INFORMATION GIVEN
(* ===== verification/ReplyTree.v ===== *)
(** Replies as values: the wire encoding of a reply, the objects that stand
    for it in the store, and the theorem that the reader turns the first into
    the second, and [freeReplyObject] the second into nothing. *)

From S2P Require Import Prelude Machine Printf Sds Reply Reader ReaderSpec ReaderStream.
From stdpp Require Import base tactics list numbers strings gmap.

Local Open Scope Z_scope.

(** * Values and their encoding *)

Inductive value :=
| VStatus (s : list char)
| VError (s : list char)
| VInteger (z : Z)
| VBulk (s : list char)
| VNilBulk
| VNilArray
| VArray (vs : list value).

Fixpoint encode (v : value) : list char :=
  match v with
  | VStatus s => 43 :: s ++ CRLF
  | VError s => 45 :: s ++ CRLF
  | VInteger z => 58 :: dec_signed z ++ CRLF
  | VBulk s => 36 :: dec_signed (zlen s) ++ CRLF ++ s ++ CRLF
  | VNilBulk => 36 :: dec_signed (-1) ++ CRLF
  | VNilArray => 42 :: dec_signed (-1) ++ CRLF
  | VArray vs => 42 :: dec_signed (zlen vs) ++ CRLF ++ concat (encode <$> vs)
  end.

(** What the reader accepts: lines without CR LF, numbers [readLongLong] can
    read, and arrays nested at most [depth] deep. *)
Definition scalar_ok (v : value) : Prop :=
  match v with
  | VStatus s | VError s => find_crlf s = None
  | VInteger z => LLONG_MIN < z <= LLONG_MAX
  | _ => True
  end.

Fixpoint value_ok (depth : nat) (v : value) : Prop :=
  scalar_ok v /\
  match v, depth with
  | VNilArray, O | VArray _, O => False
  | VArray vs, S d => Forall (value_ok d) vs
  | _, _ => True
  end.

(** * The objects of a value *)

Fixpoint objects (v : value) : nat :=
  match v with VArray vs => S (sum_list (objects <$> vs)) | _ => 1 end.

(** The blocks behind them: the object, its string or its vector. *)
Fixpoint blocks (v : value) : Z :=
  match v with
  | VStatus _ | VError _ | VBulk _ => 2
  | VInteger _ | VNilBulk | VNilArray => 1
  | VArray [] => 1
  | VArray vs => 2 + foldr Z.add 0 (blocks <$> vs)
  end.

(** The addresses of consecutive values from [l] on. *)
Fixpoint locs (l : loc) (vs : list value) : list loc :=
  match vs with [] => [] | v :: vs => l :: locs (l + objects v) vs end.

Definition str_obj (type : Z) (s : list char) : redisReply :=
  mkReply type 0 (zlen s) (Some (s ++ [NUL])) 0 None.
Definition arr_obj (n : Z) (v : list (option loc)) : redisReply :=
  mkReply REDIS_REPLY_ARRAY 0 0 None n (Some v).

Section layouts.
Variable layout : loc -> value -> list redisReply.
Fixpoint layouts (l : loc) (vs : list value) : list redisReply :=
  match vs with [] => [] | v :: vs => layout l v ++ layouts (l + objects v) vs end.
End layouts.

(** The objects from address [l] on, in the order of their creation. *)
Fixpoint layout (l : loc) (v : value) : list redisReply :=
  match v with
  | VStatus s => [str_obj REDIS_REPLY_STATUS s]
  | VError s => [str_obj REDIS_REPLY_ERROR s]
  | VInteger z => [mkReply REDIS_REPLY_INTEGER z 0 None 0 None]
  | VBulk s => [str_obj REDIS_REPLY_STRING s]
  | VNilBulk | VNilArray => [mkReply REDIS_REPLY_NIL 0 0 None 0 None]
  | VArray [] => [mkReply REDIS_REPLY_ARRAY 0 0 None 0 None]
  | VArray vs => arr_obj (zlen vs) (Some <$> locs (S l) vs) :: layouts layout (S l) vs
  end.

Lemma length_locs l vs : length (locs l vs) = length vs.
Proof. revert l. induction vs as [|v vs IH]; intros l; cbn; auto. Qed.

(** * Lexing an encoded item *)

Lemma find_crlf_no_cr s : Forall (fun c => c <> CR) s -> find_crlf s = None.
Proof. induction 1 as [|c s Hc _ IH]; cbn; [done|]. bfalse (c =? CR). cbn. by rewrite IH. Qed.

Lemma dec_signed_no_cr z : Forall (fun c => c <> CR) (dec_signed z).
Proof.
  unfold dec_signed. destruct (Z.ltb_spec z 0); [constructor; [done|]|].
  - eapply Forall_impl; [apply dec_isdigit; lia|]. unfold CR. cbn. lia.
  - eapply Forall_impl; [apply dec_isdigit; lia|]. unfold CR. cbn. lia.
Qed.

Lemma take_drop_line s rest :
  take (length s) (s ++ CRLF ++ rest) = s /\ drop (length s + 2) (s ++ CRLF ++ rest) = rest.
Proof.
  split; [apply take_app_length|]. rewrite app_assoc.
  replace (length s + 2)%nat with (length (s ++ CRLF)) by (rewrite length_app; done).
  apply drop_app_length.
Qed.

Lemma lex_line t s rest :
  t = REDIS_REPLY_STATUS \/ t = REDIS_REPLY_ERROR -> find_crlf s = None ->
  lex t (s ++ CRLF ++ rest) = Ok (Some (TkStr s, rest)).
Proof.
  intros Ht Hs. unfold lex. rewrite find_crlf_line by done.
  destruct (take_drop_line s rest) as [-> ->]. by destruct Ht as [->| ->].
Qed.

Lemma lex_number z rest :
  LLONG_MIN < z <= LLONG_MAX ->
  find_crlf (dec_signed z ++ CRLF ++ rest) = Some (length (dec_signed z)) /\
  readLongLong (dec_signed z ++ CRLF ++ rest) = Ok z /\
  drop (length (dec_signed z) + 2) (dec_signed z ++ CRLF ++ rest) = rest.
Proof.
  intros Hz. split_and!; [apply find_crlf_line, find_crlf_no_cr, dec_signed_no_cr| |].
  - by apply readLongLong_dec.
  - apply take_drop_line.
Qed.

Lemma lex_integer z rest :
  LLONG_MIN < z <= LLONG_MAX ->
  lex REDIS_REPLY_INTEGER (dec_signed z ++ CRLF ++ rest) = Ok (Some (TkInt z, rest)).
Proof. intros Hz. destruct (lex_number z rest Hz) as (E1 & E2 & E3). unfold lex. by rewrite E1, E2, E3. Qed.

Lemma lex_array z rest :
  LLONG_MIN < z <= LLONG_MAX ->
  lex REDIS_REPLY_ARRAY (dec_signed z ++ CRLF ++ rest) =
    Ok (Some (if z =? -1 then TkNil else TkArr z, rest)).
Proof. intros Hz. destruct (lex_number z rest Hz) as (E1 & E2 & E3). unfold lex. by rewrite E1, E2, E3. Qed.

Lemma lex_nil_bulk rest :
  lex REDIS_REPLY_STRING (dec_signed (-1) ++ CRLF ++ rest) = Ok (Some (TkNil, rest)).
Proof. destruct (lex_number (-1) rest ltac:(climits)) as (E1 & E2 & E3). unfold lex. by rewrite E1, E2, E3. Qed.

Lemma lex_bulk s rest :
  zlen s <= INT_MAX ->
  lex REDIS_REPLY_STRING (dec_signed (zlen s) ++ CRLF ++ s ++ CRLF ++ rest) = Ok (Some (TkStr s, rest)).
Proof.
  intros Hs. destruct (lex_number (zlen s) (s ++ CRLF ++ rest) ltac:(climits)) as (E1 & E2 & E3).
  unfold lex. rewrite E1, E2, E3. cbn [Z.eqb Pos.eqb REDIS_REPLY_STRING REDIS_REPLY_INTEGER].
  bfalse (zlen s <? 0). rewrite llong_ok_eq by climits.
  rewrite (proj2 (Z.leb_le _ _)) by (rewrite !length_app; cbn; lia).
  rewrite Nat2Z.id. replace (Z.to_nat (zlen s + 2)) with (length s + 2)%nat by lia.
  by destruct (take_drop_line s rest) as [-> ->].
Qed.

(** * Creating the objects *)

(** The array the new object goes into: its address, its length and vector. *)
Definition parent : Type := option (loc * Z * list (option loc)).

Definition parent_ok (i : nat) (stk : list redisReadTask) (t : redisReadTask) (w : world)
    (par : parent) : Prop :=
  match par with
  | None => tk_parent t = None
  | Some (pl, n, vec) =>
      exists p pt, tk_parent t = Some p /\ stk !! p = Some pt /\ tk_obj pt = Some (Obj pl) /\
        w_objs w !! pl = Some (arr_obj n vec) /\ 0 <= tk_idx t < zlen vec /\ (pl < w_next w)%nat /\ (p < i)%nat
  end.

(** The store once the parent points to [l]. *)
Definition linked (par : parent) (idx : Z) (l : loc) (h : gmap loc redisReply) : gmap loc redisReply :=
  match par with
  | None => h
  | Some (pl, n, vec) => <[pl := arr_obj n (<[Z.to_nat idx := Some l]> vec)]> h
  end.

(** The state after the objects [rs] have been created in [w], [nb] blocks
    having been allocated, and the first of them attached to the parent. *)
Definition built (par : parent) (idx : Z) (rs : list redisReply) (nb : Z) (w : world) : world :=
  set_next (w_next w + length rs)
    (add_live nb (set_objs (map_seq (w_next w) rs ∪ linked par idx (w_next w) (w_objs w)) w)).

Lemma attach_ok i stk t l w par r0 :
  parent_ok i stk t w par ->
  let h := w_objs w in
  forall w', w_objs w' = <[w_next w := r0]> h ->
  attach stk t l w' =
    Ok (tt, set_objs (<[w_next w := r0]> (linked par (tk_idx t) l h)) w').
Proof.
  intros Hp h w' Hh. unfold attach. destruct par as [[[pl n] vec]|]; cbn in Hp |- *.
  2: { rewrite Hp. unfold ret. do 2 f_equal. rewrite <- Hh. by destruct w'. }
  destruct Hp as (p & pt & -> & -> & -> & Hpl & Hidx & Hlt & _).
  assert (w_objs w' !! pl = Some (arr_obj n vec)) as E.
  { rewrite Hh, lookup_insert_ne by lia. done. }
  unfold bind, get_obj. rewrite E. cbn.
  rewrite (proj2 (andb_true_iff _ _)) by (split; lia).
  unfold put_obj, modify. rewrite Hh, insert_insert_ne by lia. done.
Qed.

Lemma createReplyObject_no_oom t w :
  no_oom w ->
  createReplyObject t w =
    Ok (Some (w_next w), set_next (S (w_next w))
      (add_live 1 (set_objs (<[w_next w := mkReply t 0 0 None 0 None]> (w_objs w)) w))).
Proof. intros Hw. unfold createReplyObject. by rewrite (bind_ok _ _ _ _ _ (alloc_block_no_oom w Hw)). Qed.

Lemma map_seq_singleton_union (l : loc) (r : redisReply) (h : gmap loc redisReply) :
  map_seq l [r] ∪ h = <[l := r]> h.
Proof. cbn. by rewrite <- insert_union_l, (left_id_L ∅ (∪)). Qed.

Lemma modify_0 w : modify (add_live 0) w = Ok (tt, w).
Proof. unfold modify. by rewrite add_live_0. Qed.

Section create.
Context (i : nat) (stk : list redisReadTask) (t : redisReadTask) (w : world) (par : parent).
Context (Hw : no_oom w) (Hp : parent_ok i stk t w par).

(** The common part: the object is created, filled and attached. *)
Lemma create_attach type r0 d :
  (let* r := createReplyObject type in
   match r with
   | None => ret None
   | Some l =>
       let* _ := modify (add_live d) in
       let* _ := put_obj l r0 in
       let* _ := attach stk t l in
       ret (Some (Obj l))
   end) w = Ok (Some (Obj (w_next w)), built par (tk_idx t) [r0] (1 + d) w).
Proof.
  rewrite (bind_ok _ _ _ _ _ (createReplyObject_no_oom type w Hw)). unfold modify, put_obj, bind. cbn.
  rewrite (attach_ok i stk t (w_next w) w par r0 Hp) by (cbn; by rewrite insert_insert_eq).
  unfold built. rewrite map_seq_singleton_union. unfold ret. do 2 f_equal.
  unfold set_objs, set_next, add_live. cbn. f_equal; lia.
Qed.

Lemma createIntegerObject_ok z :
  createIntegerObject stk t z w =
    Ok (Some (Obj (w_next w)),
        built par (tk_idx t) [mkReply REDIS_REPLY_INTEGER z 0 None 0 None] 1 w).
Proof.
  rewrite <- (create_attach REDIS_REPLY_INTEGER _ 0). unfold createIntegerObject.
  apply bind_ext. intros [l|] w' _; [|done]. by rewrite (bind_ok _ _ _ _ _ (modify_0 w')).
Qed.

Lemma createNilObject_ok :
  createNilObject stk t w =
    Ok (Some (Obj (w_next w)),
        built par (tk_idx t) [mkReply REDIS_REPLY_NIL 0 0 None 0 None] 1 w).
Proof.
  rewrite <- (create_attach REDIS_REPLY_NIL _ 0). unfold createNilObject.
  rewrite !(bind_ok _ _ _ _ _ (createReplyObject_no_oom _ w Hw)). set (w1 := set_next _ _).
  rewrite (bind_ok _ _ _ _ _ (modify_0 w1)). unfold put_obj.
  rewrite (bind_ok (modify _) _ w1 tt w1); [done|]. unfold modify. cbn. by rewrite insert_insert_eq.
Qed.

DIRECTIONS FOR THIS TASK
If a line in the data above includes the string "linked", copy it.

RESPONSE TO THE EXERCISE
Definition linked (par : parent) (idx : Z) (l : loc) (h : gmap loc redisReply) : gmap loc redisReply :=
    (add_live nb (set_objs (map_seq (w_next w) rs ∪ linked par idx (w_next w) (w_objs w)) w)).
    Ok (tt, set_objs (<[w_next w := r0]> (linked par (tk_idx t) l h)) w').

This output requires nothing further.